As she was busy all night preparing her suitcases and papers, her eyes were flowing a river of tears. The whole house was doomy like. Nothing but sadness. "Please don't leave us" her mom was begging the little girl not to leave. Dad was trying so hard to hide his tears, yet, all who were in the house felt the pressure inside him that wants to explode. But he had to remain calm...at least one has to be firm in this.
Morning came, and as the little girl was ready to ride the taxi to the train station, she looked back at mom....who was still in agony that her little sweet girl is leaving her... I say she looked at her, and ran back to give her mom one last hug before leaving....and looked her in the eyes and said
"I'm leaving today.
Mom, please don't cry.
I'll be back soon.
Wipe the tears from your eyes.
I'm leaving you Mom.
I am on my own.
Yes, it is scary Momy.
Never been away from home.
I'm leaving Momy.
I'm a big girl now.
I will miss you
But it's life, somehow.
I'm leaving ...Momy.
Please don't be sad.
You're the best mother
Anyone could have..."
I know that times like these are harsh on poeple. Specially girls, who are so mature, yet, in the eyes of mom will always be that little girl. Boys too.

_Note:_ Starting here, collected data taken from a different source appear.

(** Induction by groups of three. *)
Lemma list_ind3 {A} (P : list A -> Prop) :
  P [] -> (forall a, P [a]) -> (forall a b, P [a; b]) -> (forall a b c l, P l -> P (a :: b :: c :: l)) -> forall l, P l.
Proof.
  intros H0 H1 H2 H3. cut (forall n l, (length l <= n)%nat -> P l); [intros H l; by apply (H (length l))|].
  induction n as [|n IH]; intros [|a [|b [|c l]]] Hl; cbn in Hl; auto; try lia. apply H3, IH. lia.
Qed.

Ltac sextets := repeat match goal with
  | H : byte_ok ?a |- _ => unfold byte_ok in H
  end; Z.div_mod_to_equations; lia.

Lemma b64_roundtrip pad l : bytes_ok l -> b64_decode pad (b64_encode pad l) = Some l.
Proof.
  unfold b64_decode. induction l as [|a|a b|a b c l IH] using list_ind3; intros Hl; [done|..].
  - inversion_clear Hl as [|? ? Ha _]. cbn [b64_encode]. rewrite !b64_char_skip by sextets.
    replace (b64_skip (b64_pad pad "==")) with (b64_pad pad "==") by (by destruct pad). cbn [b64_groups].
    rewrite !b64_value_char by sextets. cbn [mbind option_bind].
    assert (a / 4 * 4 + a mod 4 * 16 / 16 = a) as -> by sextets. by destruct pad.
  - inversion_clear Hl as [|? ? Ha Hl']. inversion_clear Hl' as [|? ? Hb _]. cbn [b64_encode].
    rewrite !b64_char_skip by sextets.
    replace (b64_skip (b64_pad pad "=")) with (b64_pad pad "=") by (by destruct pad). cbn [b64_groups].
    rewrite !b64_value_char by sextets. cbn [mbind option_bind].
    assert (a / 4 * 4 + (a mod 4 * 16 + b / 16) / 16 = a) as -> by sextets.
    assert ((a mod 4 * 16 + b / 16) mod 16 * 16 + b mod 16 * 4 / 4 = b) as -> by sextets. by destruct pad.
  - inversion_clear Hl as [|? ? Ha Hl']. inversion_clear Hl' as [|? ? Hb Hl]. inversion_clear Hl as [|? ? Hc Hl'].
    cbn [b64_encode]. rewrite !b64_char_skip by sextets. cbn [b64_groups].
    rewrite !b64_value_char by sextets. cbn [mbind option_bind]. rewrite IH by done. cbn [mbind option_bind].
    assert (a / 4 * 4 + (a mod 4 * 16 + b / 16) / 16 = a) as -> by sextets.
    assert ((a mod 4 * 16 + b / 16) mod 16 * 16 + (b mod 16 * 4 + c / 64) / 4 = b) as -> by sextets.
    assert ((b mod 16 * 4 + c / 64) mod 4 * 64 + c mod 64 = c) as -> by sextets. done.
Qed.

Lemma parse_string_char n c t :
  parse_string (S n) (escape c +:+ t) = '(x, r) ← parse_string n t; Some (String c x, r).
Proof. destruct c as [[] [] [] [] [] [] [] []]; reflexivity. Qed.

Lemma parse_string_print s n rest :
  (String.length s < n)%nat -> parse_string n (escape_all s +:+ String dquote rest) = Some (s, rest).
Proof.
  revert n. induction s as [|c s IH]; intros [|n] Hn; cbn [String.length] in Hn; [lia|done|lia|].
  cbn [escape_all]. rewrite string_app_assoc, parse_string_char, IH by lia. done.
Qed.

(** Text that does not go on with a digit. *)
Definition no_digit (s : string) : Prop := match s with String c _ => is_digit c = false | EmptyString => True end.

Lemma read_digits_stop s acc : no_digit s -> read_digits s acc = (acc, s).
Proof. destruct s as [|c s]; [done|]. cbn. by intros ->. Qed.

Lemma digit_step d s acc : 0 <= d < 10 -> read_digits (String (digit_char d) s) acc = read_digits s (acc * 10 + d).
Proof. intros Hd. cbn [read_digits]. rewrite is_digit_char, ord_digit by lia. do 2 f_equal. lia. Qed.

Lemma read_digits_loop f : forall n acc rest, 0 <= n < 10 ^ Z.of_nat f ->
  read_digits (dec_loop f n acc +:+ rest) 0 = read_digits (acc +:+ rest) n.
Proof.
  induction f as [|f IH]; intros n acc rest Hn; [cbn in Hn; by assert (n = 0) as -> by lia|].
  cbn [dec_loop]. destruct (n <=? 0) eqn:E; [by assert (n = 0) as -> by lia|].
  rewrite Nat2Z.inj_succ, Z.pow_succ_r in Hn by lia. rewrite IH by (Z.div_mod_to_equations; lia).
  change (String (digit_char (n mod 10)) acc +:+ rest) with (String (digit_char (n mod 10)) (acc +:+ rest)).
  rewrite digit_step by (apply Z.mod_pos_bound; lia). f_equal. Z.div_mod_to_equations; lia.
Qed.

Lemma dec_loop_head f : forall n acc, 0 < n < 10 ^ Z.of_nat f ->
  exists d s, dec_loop f n acc = String (digit_char d) s /\ 0 < d < 10.
Proof.
  induction f as [|f IH]; intros n acc Hn; [cbn in Hn; lia|]. cbn [dec_loop].
  destruct (n <=? 0) eqn:E; [lia|]. rewrite Nat2Z.inj_succ, Z.pow_succ_r in Hn by lia.
  destruct (decide (n / 10 = 0)) as [H0|H0].
  - rewrite H0. exists (n mod 10), acc. split; [by destruct f|]. Z.div_mod_to_equations; lia.
  - apply IH. Z.div_mod_to_equations; lia.
Qed.

Lemma digit_not_zero d : 0 < d < 10 -> Ascii.eqb (digit_char d) "0"%char = false.
Proof.
  intros Hd. apply Ascii.eqb_neq. intros E. apply (f_equal ord) in E. rewrite ord_digit in E by lia.
  change (ord "0"%char) with 48 in E. lia.
Qed.

#[local] Transparent dec.
Lemma dec_unfold n : dec n = if n =? 0 then "0" else dec_loop 20 n "".
Proof. done. Qed.
#[local] Opaque dec.

Lemma parse_nat_dec n rest : 0 <= n < 10 ^ 20 -> no_digit rest -> parse_nat (dec n +:+ rest) = Some (n, rest).
Proof.
  intros Hn Hr. rewrite dec_unfold. destruct (n =? 0) eqn:E; [by assert (n = 0) as -> by lia|].
  destruct (dec_loop_head 20 n "" ltac:(lia)) as (d & s & Heq & Hd).
  pose proof (read_digits_loop 20 n "" rest ltac:(lia)) as Hread. rewrite Heq in *.
  change (String (digit_char d) s +:+ rest) with (String (digit_char d) (s +:+ rest)) in *.
  unfold parse_nat. rewrite is_digit_char, digit_not_zero by lia. rewrite Hread. f_equal. by apply read_digits_stop.
Qed.

(** Induction over values. *)
Section JsonInd.
Context (P : json -> Prop).
Context (Hnull : P JNull) (Hbool : forall b, P (JBool b)) (Hnum : forall z, P (JNum z)) (Hstr : forall s, P (JStr s)).
Context (Harr : forall l, Forall P l -> P (JArr l)) (Hobj : forall l, Forall (fun m => P m.2) l -> P (JObj l)).

Fixpoint json_induction (v : json) : P v :=
  match v with
  | JNull => Hnull
  | JBool b => Hbool b
  | JNum z => Hnum z
  | JStr s => Hstr s
  | JArr l => Harr l ((fix go (l : list json) : Forall P l :=
      match l with [] => Forall_nil_2 _ | x :: l' => Forall_cons_2 _ _ _ (json_induction x) (go l') end) l)
  | JObj l => Hobj l ((fix go (l : list (string * json)) : Forall (fun m => P m.2) l :=
      match l with [] => Forall_nil_2 _ | m :: l' => Forall_cons_2 _ _ _ (json_induction m.2) (go l') end) l)
  end.
End JsonInd.

(** Integers have at most twenty digits. *)
Fixpoint nums_ok (v : json) : Prop :=
  match v with
  | JNum z => - 10 ^ 20 < z < 10 ^ 20
  | JArr l => foldr (fun x R => nums_ok x /\ R) True l
  | JObj l => foldr (fun m R => nums_ok m.2 /\ R) True l
  | _ => True
  end.

(** Calls the parser makes. *)
Fixpoint weight (v : json) : nat :=
  match v with
  | JStr s => 2 + String.length s
  | JArr l => 2 + foldr (fun x n => 1 + weight x + n)%nat O l
  | JObj l => 2 + foldr (fun m n => 1 + (2 + String.length m.1 + weight m.2) + n)%nat O l
  | _ => 1
  end.

Definition print_member (m : string * json) : string := print_string m.1 +:+ ":" +:+ Marshal m.2.

Lemma Marshal_obj l : Marshal (JObj l) = "{" +:+ commas (print_member <$> l) +:+ "}".
Proof. cbn [Marshal]. do 3 f_equal. apply list_fmap_ext. by intros i [k v]. Qed.

(** What a value starts with is neither space nor the end of a list. *)
Definition starts (P : ascii -> bool) (s : string) : Prop := match s with String c _ => P c = true | EmptyString => False end.
Definition value_head (c : ascii) : bool := negb (is_space c) && negb (Ascii.eqb c "]"%char) && negb (Ascii.eqb c "}"%char).

Lemma dec_starts n s : 0 <= n < 10 ^ 20 -> exists d t, dec n +:+ s = String (digit_char d) t /\ 0 <= d < 10.
Proof.
  intros Hn. rewrite dec_unfold.
  destruct (n =? 0) eqn:E; [exists 0, s; split; [done|lia]|].
  destruct (dec_loop_head 20 n "" ltac:(lia)) as (d & t & -> & Hd). exists d, (t +:+ s). split; [done|lia].
Qed.

Lemma digit_head d : 0 <= d < 10 -> value_head (digit_char d) = true /\ is_digit (digit_char d) = true /\
  Forall (fun c => Ascii.eqb (digit_char d) c = false) [dquote; "["; "{"; "n"; "t"; "f"; "-"]%char.
Proof.
  intros Hd. apply (below_cases (fun d => value_head (digit_char d) = true /\ is_digit (digit_char d) = true /\
    Forall (fun c => Ascii.eqb (digit_char d) c = false) [dquote; "["; "{"; "n"; "t"; "f"; "-"]%char) 10); [lia|].
  by repeat constructor.
Qed.

Lemma Marshal_head v : nums_ok v -> exists c t, Marshal v = String c t /\ value_head c = true.
Proof.
  destruct v as [|[]|z|s|l|l]; intros Hv; try (eexists _, _; by split).
  cbn [Marshal]. unfold print_int. cbn in Hv. destruct (z <? 0) eqn:E; [eexists _, _; by split|].
  destruct (dec_starts z "" ltac:(lia)) as (d & t & Heq & Hd). rewrite string_app_empty_r in Heq. rewrite Heq.
  exists (digit_char d), t. split; [done|]. by apply digit_head.
Qed.

Lemma skip_space_head c s : value_head c = true -> skip_space (String c s) = String c s.
Proof. unfold value_head. cbn [skip_space]. by destruct (is_space c). Qed.

Lemma string_length_app (a b : string) : String.length (a +:+ b) = (String.length a + String.length b)%nat.
Proof. induction a as [|c a IH]; [done|]. cbn. by f_equal. Qed.

Lemma substring_all s : substring 0 (String.length s) s = s.
Proof. induction s as [|c s IH]; [done|]. cbn. by f_equal. Qed.

Lemma after_prefix_app p s : after_prefix p (p +:+ s) = Some s.
Proof.
  unfold after_prefix. rewrite has_prefix_app. f_equal. rewrite string_length_app.
  replace (String.length p + String.length s - String.length p)%nat with (String.length s) by lia.
  induction p as [|c p IH]; [cbn; apply substring_all|done].
Qed.

(** The rest of a list after its first element. *)
Definition tail_of {A} (f : A -> string) (l : list A) : string := foldr (fun y s => "," +:+ y +:+ s) "" (f <$> l).

Lemma tail_of_cons {A} (f : A -> string) x l rest :
  tail_of f (x :: l) +:+ rest = String ","%char (f x +:+ (tail_of f l +:+ rest)).
Proof. unfold tail_of. cbn. by rewrite !string_app_assoc. Qed.

Lemma tail_no_digit {A} (f : A -> string) l c rest : is_digit c = false -> no_digit (tail_of f l +:+ String c rest).
Proof. intros Hc. destruct l; [done|]. by rewrite tail_of_cons. Qed.

(** Tests of known characters. *)
Ltac known_test t :=
  let r := eval vm_compute in t in
  match r with true => change t with true | false => change t with false end.
Ltac chars := cbn [skip_space]; repeat match goal with
  | |- context [Ascii.eqb ?a ?b] => known_test (Ascii.eqb a b)
  | |- context [is_space ?a] => known_test (is_space a)
  end; cbv iota.

Definition value_ok (v : json) : Prop := forall n rest,
  nums_ok v -> no_digit rest -> (weight v <= n)%nat -> parse_value n (Marshal v +:+ rest) = Some (v, rest).

Lemma parse_elements_ok l : Forall value_ok l -> forall n rest, nums_ok (JArr l) -> (weight (JArr l) <= S n)%nat ->
  parse_elements n (tail_of Marshal l +:+ String "]"%char rest) = Some (l, rest).
Proof.
  induction 1 as [|x l Hx _ IH]; intros [|n] rest Hnum Hw; cbn [weight foldr] in Hw; [lia|done|lia|].
  destruct Hnum as [Hnx Hnl]. rewrite tail_of_cons. cbn [parse_elements]. chars.
  rewrite (Hx n) by (done || lia || by apply tail_no_digit). cbn [mbind option_bind].
  rewrite IH by (done || cbn [weight]; lia). done.
Qed.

When I was 17 and a half, i was shipped to the states. I remember my Mom begging my father not to send me alone, and told him that bo3bo3 should wait for his friends who are going to states in 2 weeks. My dad was rough...I know he was rough..He pushed her (kindly) away and swore that bo3bo3 will go alone to the states. I cried (yes an 18 years old man does cry)...I was confused. I didn't know what I wanted. Dad pushed mom away and got a hold of my hands and dragged me to the car. Mom crying. Sisters crying Bo3Bo3 crying. But my dad had dry straight eyes. Took me in the car, and I watched my mom sitting on the sandy ground in alain, UAE crying like someone who just lost a famimly member to death. Dad pushed me through the gate of abu dhabi airport, and walked away. I looked at him, but all I could see is his back walking away from me.
17 years later.....I know that my dad must have been crying on the 2 houre drive back to the house. I know he did...I am sure he did.Times like these, when little girls and little boys mature and it's time to fly away to reach the stars, or become someone out there. Time to pursue life. Time to see the world. Times like these are so harsh on all sides of the equation, the X's, the Y's and the constants. I can never forget that day...Learned two things from them, Parents go through a hard time to let go those little kids in their eyes, and number 2 I learned that these actions by parents do create who we are, how strong we could be, and how we would approach life.
How was your departure away from home?
Drive Safely.....Blog about Jordan
16 years ago
5 comments:
Hey... my cousin has the same story.. are you Rami? :)
its touchy! thank you,
am sure your parents will appreciate your words, its touching indeed :)
may allah keep them safe for you
Thanks for reading guys, and for thw wishes too. It's just sometimes one looks back in time, and memories like this just pop out from no where.
Omario
U can consider me a cousin dude, but I don't think I am who u think. Not rami. But I'm sure by looking at the many people who left home to study, probably alot of them share the same story.
I remember the day I left for the US as if it were yesterday (13 years this coming July 31st). Full of self-centered selfish excitement I was completely obliviously to how others felt around me. I consider my self an ass for not realizing what and how mom felt that day. Giddy all the way to the airport and joking around as if I was going on some vacation, telling everyone that all is 'cool'.
The potent moment however was when I kissed and hugged my mother and was about to walk away. She seemed fine as far as I could tell. Turning away, her hand held mine and she simply uttered:"don't go Ziad, please don't go..." The feeling revurberates in me till this day. My 'coolness' suddenly faded away so fast only to be replaced with darkest and coldest of sorrows. My trip to the US suddenly was a big deal, and I was so stupid for underestimating how I felt. It took a few simple words from my mother to wake me to reality. Things were never the same... I returned home a year later only to realize that Amman just like time, never waited for anyone. The place and people have changed. Trends shifted and people swayed with them. I was left with my time bubble of 1993. I visit Amman as often as time permmits, but it simply isn't the same... How I wish I listened to my mother and never left when she told me not to. To heck with school abroad. I wish I could turn back time again, and slap some sense into my self. But that is too late... My Amman has left and sweetness has gone with it... I just got back yesterday from a 3-week visit. Now it is just a place with tons of fancy cars littering it's tight roads... God I miss my Amman.